Dataset entries

------------------------------------

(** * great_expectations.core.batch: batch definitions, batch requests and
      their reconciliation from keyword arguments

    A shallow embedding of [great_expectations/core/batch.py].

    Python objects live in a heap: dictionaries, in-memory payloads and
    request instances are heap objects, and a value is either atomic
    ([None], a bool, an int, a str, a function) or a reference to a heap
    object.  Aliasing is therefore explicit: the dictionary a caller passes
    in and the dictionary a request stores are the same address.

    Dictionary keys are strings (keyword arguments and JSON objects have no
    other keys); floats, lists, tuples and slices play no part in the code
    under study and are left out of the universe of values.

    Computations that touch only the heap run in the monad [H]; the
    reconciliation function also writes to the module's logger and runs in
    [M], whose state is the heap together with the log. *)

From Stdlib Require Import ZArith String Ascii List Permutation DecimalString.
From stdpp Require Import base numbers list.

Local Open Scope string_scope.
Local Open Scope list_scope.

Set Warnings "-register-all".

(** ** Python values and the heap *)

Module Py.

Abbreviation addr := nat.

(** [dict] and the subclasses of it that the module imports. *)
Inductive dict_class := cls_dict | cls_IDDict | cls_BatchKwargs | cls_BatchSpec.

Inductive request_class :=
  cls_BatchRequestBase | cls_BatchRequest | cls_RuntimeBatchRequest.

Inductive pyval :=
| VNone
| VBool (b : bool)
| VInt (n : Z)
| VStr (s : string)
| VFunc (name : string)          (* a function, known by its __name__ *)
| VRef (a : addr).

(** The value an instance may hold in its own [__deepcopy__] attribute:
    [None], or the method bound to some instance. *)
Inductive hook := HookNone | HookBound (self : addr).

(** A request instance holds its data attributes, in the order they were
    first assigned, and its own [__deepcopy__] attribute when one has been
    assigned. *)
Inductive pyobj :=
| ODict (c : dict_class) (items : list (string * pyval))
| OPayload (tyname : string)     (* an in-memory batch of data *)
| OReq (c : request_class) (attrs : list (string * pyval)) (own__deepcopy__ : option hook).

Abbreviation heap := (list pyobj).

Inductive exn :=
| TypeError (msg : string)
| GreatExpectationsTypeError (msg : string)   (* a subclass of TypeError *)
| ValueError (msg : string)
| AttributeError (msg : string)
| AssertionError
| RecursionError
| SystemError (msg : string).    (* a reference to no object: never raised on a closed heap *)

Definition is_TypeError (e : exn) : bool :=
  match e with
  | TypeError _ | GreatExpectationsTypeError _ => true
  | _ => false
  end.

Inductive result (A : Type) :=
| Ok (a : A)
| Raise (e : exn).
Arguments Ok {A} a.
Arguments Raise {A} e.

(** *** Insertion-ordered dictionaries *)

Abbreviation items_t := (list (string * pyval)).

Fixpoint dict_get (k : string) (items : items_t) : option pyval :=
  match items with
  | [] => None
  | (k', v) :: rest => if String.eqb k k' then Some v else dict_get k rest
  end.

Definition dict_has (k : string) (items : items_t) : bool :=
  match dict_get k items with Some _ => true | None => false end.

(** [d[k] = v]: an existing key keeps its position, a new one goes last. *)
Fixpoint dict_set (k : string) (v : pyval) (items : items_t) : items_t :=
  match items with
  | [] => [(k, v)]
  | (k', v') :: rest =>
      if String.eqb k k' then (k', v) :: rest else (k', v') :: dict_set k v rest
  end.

------------------------------------

** TASK PROMPT **
In the records above, find each line with the word "rest" and copy it out.

** RESULT BELOW **
  | (k', v) :: rest => if String.eqb k k' then Some v else dict_get k rest
  | (k', v') :: rest =>
      if String.eqb k k' then (k', v) :: rest else (k', v') :: dict_set k v rest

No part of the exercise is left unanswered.